* **What this task involves**: Below are the records; copy exactly the stretch from the line containing "assert (nz base);;" through the line containing "match t with", both ends included, and nothing else.

* **Exercise inputs**:
(** The last component is what is stored through [outSolt]. *)
Definition SysThreadCreate (o : ThreadMem) s (m : memory) (coreId : Z) (attr : option NX_ThreadAttr) (handler arg flags : Z) :
    option (State * memory * NX_Error * option Z) :=
  match attr with
  | None => Some (s, m, NX_EINVAL, None)
  | Some attr =>
      if (handler =? 0) || (attr_stackSize attr =? 0) then Some (s, m, NX_EINVAL, None)
      else
        p ← NX_ProcessCurrent NR s coreId;
        match p with
        | None => Some (s, m, NX_EFAULT, None)
        | Some p =>
            x ← procs s !! p;
            let size := attr_stackSize attr in
            '(sp, err, base) ← NX_VmspaceMap (node_alloc (spaceNodeList (vmspace x))) (vmspace x) 0 size Sv39.NX_PAGE_ATTR_USER 0;
            let s := put_process s p (with_vmspace x sp) in
            if negb (is_ok err) then Some (s, m, err, None)
            else
              assert (nz base);;
              '(y, t) ← NX_ThreadCreate NR (tm_thread o) (tm_stack o) (sys_ s) 1 UserThreadEntry_ arg (clamp_priority (attr_schedPriority attr));
              let s := with_sys_ s y in
              match t with
              | None => s ← unmap_user_stack s p base size; Some (s, m, NX_ENORES, None)
              | Some t =>
                  let s := with_resources s (<[t := set_user handler base size no_resource]> (resources s)) in
                  '(m, sp, err, a) ← NX_ProcessMapTls Sv39.NX_PAGE_ATTR_USER node_alloc m sp (tm_area o) 0;
                  let x := with_vmspace x sp in
                  let s := put_process s p x in
                  s ← upd_resource s t (set_tls a);
                  if negb (is_ok err) then
                    s ← destroy_thread s t; s ← unmap_user_stack s p base size; Some (s, m, NX_ENOMEM, None)
                  else
                    '(table, err, solt) ← NX_ExposedObjectInstall (exobjTable x) t NX_EXOBJ_THREAD 0;
                    let s := put_process s p (with_table x table) in
                    if negb (is_ok err) then
                      s ← unmap_tls node_alloc s p t; s ← destroy_thread s t; s ← unmap_user_stack s p base size; Some (s, m, NX_ENORES, None)
                    else s ← start_user_thread s coreId p t flags; Some (s, m, NX_EOK, solt)
              end
        end
  end.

* **Response**:
              assert (nz base);;
              '(y, t) ← NX_ThreadCreate NR (tm_thread o) (tm_stack o) (sys_ s) 1 UserThreadEntry_ arg (clamp_priority (attr_schedPriority attr));
              let s := with_sys_ s y in
              match t with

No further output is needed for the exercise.